REQUIRED WORK - Your job is to copy the lines from the material that include "given".

MATERIALS PROVIDED -
────────────────────────────────────────

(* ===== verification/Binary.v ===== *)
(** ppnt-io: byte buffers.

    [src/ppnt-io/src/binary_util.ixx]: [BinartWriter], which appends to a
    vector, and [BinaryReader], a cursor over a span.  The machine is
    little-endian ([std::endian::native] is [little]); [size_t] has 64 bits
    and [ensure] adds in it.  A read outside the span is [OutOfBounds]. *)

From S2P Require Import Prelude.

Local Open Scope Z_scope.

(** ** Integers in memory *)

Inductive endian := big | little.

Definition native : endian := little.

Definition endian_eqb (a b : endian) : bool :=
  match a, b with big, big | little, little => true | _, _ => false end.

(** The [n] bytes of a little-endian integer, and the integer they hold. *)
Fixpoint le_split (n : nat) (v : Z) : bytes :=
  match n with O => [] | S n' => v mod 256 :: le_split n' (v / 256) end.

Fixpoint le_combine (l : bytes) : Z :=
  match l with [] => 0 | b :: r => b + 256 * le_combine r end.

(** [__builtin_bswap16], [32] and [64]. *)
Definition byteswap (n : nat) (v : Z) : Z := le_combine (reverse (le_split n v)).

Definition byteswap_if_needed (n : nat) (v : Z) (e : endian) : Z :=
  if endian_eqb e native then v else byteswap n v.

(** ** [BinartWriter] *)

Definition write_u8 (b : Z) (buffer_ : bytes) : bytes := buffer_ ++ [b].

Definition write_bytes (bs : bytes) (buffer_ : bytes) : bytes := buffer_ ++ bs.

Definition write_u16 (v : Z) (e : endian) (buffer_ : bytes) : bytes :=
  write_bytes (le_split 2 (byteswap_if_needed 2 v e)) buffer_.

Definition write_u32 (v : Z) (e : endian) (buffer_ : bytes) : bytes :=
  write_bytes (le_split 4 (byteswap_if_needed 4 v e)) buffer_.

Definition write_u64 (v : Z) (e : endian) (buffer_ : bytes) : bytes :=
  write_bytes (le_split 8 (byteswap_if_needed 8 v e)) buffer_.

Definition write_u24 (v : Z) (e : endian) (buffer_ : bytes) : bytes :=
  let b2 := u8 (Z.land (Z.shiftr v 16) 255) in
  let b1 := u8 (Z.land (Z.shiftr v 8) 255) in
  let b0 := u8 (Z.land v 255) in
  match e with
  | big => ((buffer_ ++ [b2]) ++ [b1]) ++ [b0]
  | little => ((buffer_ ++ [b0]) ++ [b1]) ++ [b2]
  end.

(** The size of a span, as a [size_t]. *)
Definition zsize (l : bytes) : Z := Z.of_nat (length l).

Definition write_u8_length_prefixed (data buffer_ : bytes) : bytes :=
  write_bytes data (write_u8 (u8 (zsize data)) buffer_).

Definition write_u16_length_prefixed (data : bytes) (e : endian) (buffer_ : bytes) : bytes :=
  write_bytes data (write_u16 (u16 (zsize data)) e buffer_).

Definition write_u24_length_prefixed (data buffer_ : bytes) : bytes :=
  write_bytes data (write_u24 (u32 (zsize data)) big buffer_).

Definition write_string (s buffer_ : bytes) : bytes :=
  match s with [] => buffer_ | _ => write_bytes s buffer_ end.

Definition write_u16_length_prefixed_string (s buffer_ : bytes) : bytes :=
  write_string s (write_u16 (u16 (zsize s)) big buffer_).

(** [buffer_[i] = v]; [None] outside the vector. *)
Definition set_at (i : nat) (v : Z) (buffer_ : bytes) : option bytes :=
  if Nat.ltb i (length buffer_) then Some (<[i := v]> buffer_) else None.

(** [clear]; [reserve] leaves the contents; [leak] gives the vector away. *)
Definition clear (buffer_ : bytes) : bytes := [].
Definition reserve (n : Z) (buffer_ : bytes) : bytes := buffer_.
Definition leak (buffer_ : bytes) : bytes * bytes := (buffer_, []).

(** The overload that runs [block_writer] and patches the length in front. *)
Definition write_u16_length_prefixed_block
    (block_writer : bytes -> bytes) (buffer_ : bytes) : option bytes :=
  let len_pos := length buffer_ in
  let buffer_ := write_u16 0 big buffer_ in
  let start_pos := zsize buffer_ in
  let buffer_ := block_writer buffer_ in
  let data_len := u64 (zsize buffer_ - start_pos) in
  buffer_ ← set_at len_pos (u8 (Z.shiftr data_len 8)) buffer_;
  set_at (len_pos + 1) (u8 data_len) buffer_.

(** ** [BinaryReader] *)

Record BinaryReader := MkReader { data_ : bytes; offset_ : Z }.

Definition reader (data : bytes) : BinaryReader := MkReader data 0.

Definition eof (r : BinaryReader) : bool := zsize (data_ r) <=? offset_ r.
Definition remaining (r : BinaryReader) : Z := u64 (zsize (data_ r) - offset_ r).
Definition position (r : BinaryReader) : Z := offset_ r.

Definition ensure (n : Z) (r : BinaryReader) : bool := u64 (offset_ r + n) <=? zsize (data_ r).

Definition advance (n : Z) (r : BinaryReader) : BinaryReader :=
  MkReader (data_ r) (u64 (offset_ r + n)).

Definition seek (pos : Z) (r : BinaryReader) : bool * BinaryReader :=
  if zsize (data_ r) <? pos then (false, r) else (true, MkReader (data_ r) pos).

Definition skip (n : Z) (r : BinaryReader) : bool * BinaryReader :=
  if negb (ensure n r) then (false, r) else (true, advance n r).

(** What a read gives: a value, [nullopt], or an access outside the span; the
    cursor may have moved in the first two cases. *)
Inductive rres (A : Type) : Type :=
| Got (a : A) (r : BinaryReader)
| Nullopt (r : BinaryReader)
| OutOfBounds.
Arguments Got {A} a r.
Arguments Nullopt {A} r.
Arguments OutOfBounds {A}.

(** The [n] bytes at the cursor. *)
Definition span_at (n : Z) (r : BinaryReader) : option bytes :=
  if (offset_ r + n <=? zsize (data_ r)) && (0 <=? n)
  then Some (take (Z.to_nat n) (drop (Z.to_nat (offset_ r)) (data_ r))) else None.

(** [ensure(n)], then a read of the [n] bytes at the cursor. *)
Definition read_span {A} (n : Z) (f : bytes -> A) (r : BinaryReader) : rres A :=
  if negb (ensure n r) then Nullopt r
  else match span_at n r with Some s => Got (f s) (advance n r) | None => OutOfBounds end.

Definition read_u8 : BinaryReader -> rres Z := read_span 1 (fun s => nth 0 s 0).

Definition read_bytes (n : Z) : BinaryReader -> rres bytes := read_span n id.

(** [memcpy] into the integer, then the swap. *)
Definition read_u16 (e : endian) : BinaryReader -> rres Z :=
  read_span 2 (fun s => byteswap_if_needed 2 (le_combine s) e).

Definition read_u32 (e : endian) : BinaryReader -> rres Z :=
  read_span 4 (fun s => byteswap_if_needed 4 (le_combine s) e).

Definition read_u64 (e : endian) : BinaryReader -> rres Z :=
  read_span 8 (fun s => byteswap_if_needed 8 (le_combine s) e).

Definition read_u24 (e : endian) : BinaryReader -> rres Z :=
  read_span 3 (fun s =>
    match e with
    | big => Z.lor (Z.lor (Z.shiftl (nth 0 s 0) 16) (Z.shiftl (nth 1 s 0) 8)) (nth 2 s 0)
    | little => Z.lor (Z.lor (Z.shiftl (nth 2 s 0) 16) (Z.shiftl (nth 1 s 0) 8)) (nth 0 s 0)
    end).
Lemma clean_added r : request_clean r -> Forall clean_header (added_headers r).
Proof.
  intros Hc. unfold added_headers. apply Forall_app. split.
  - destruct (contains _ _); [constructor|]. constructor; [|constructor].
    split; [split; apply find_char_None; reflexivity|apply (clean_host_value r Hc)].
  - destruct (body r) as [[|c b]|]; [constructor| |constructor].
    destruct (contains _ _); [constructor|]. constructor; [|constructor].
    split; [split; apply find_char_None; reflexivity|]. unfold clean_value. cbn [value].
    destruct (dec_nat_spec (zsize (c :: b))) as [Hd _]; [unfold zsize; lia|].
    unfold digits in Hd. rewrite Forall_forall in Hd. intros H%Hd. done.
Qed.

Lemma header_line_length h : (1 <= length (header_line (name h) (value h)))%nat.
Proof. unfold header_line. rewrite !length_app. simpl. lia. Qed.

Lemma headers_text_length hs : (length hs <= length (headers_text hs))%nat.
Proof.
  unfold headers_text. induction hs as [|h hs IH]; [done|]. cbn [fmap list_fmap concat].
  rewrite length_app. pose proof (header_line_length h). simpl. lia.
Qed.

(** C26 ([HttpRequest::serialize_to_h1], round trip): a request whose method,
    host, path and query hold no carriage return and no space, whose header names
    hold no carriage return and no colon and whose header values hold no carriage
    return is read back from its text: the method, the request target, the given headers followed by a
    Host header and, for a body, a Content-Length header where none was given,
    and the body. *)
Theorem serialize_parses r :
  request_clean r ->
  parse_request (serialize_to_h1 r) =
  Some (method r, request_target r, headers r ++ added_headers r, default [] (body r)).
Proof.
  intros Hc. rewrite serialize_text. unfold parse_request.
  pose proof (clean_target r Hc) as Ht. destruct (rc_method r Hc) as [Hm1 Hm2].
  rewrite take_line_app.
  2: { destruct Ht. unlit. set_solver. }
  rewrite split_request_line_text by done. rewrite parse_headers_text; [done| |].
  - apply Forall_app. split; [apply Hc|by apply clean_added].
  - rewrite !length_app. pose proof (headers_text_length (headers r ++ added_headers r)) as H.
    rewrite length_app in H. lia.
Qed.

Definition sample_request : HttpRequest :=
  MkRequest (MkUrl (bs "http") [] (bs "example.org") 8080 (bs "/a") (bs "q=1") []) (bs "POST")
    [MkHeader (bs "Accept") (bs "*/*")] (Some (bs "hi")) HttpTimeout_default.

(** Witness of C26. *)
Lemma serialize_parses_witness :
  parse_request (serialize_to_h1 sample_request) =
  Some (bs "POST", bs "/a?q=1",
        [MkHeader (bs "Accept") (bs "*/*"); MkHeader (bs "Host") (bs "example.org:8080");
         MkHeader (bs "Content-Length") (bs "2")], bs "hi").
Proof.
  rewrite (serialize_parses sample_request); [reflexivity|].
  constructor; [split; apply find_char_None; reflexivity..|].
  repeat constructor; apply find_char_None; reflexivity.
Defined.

────────────────────────────────────────

SOLUTION -
    return is read back from its text: the method, the request target, the given headers followed by a
    Host header and, for a body, a Content-Length header where none was given,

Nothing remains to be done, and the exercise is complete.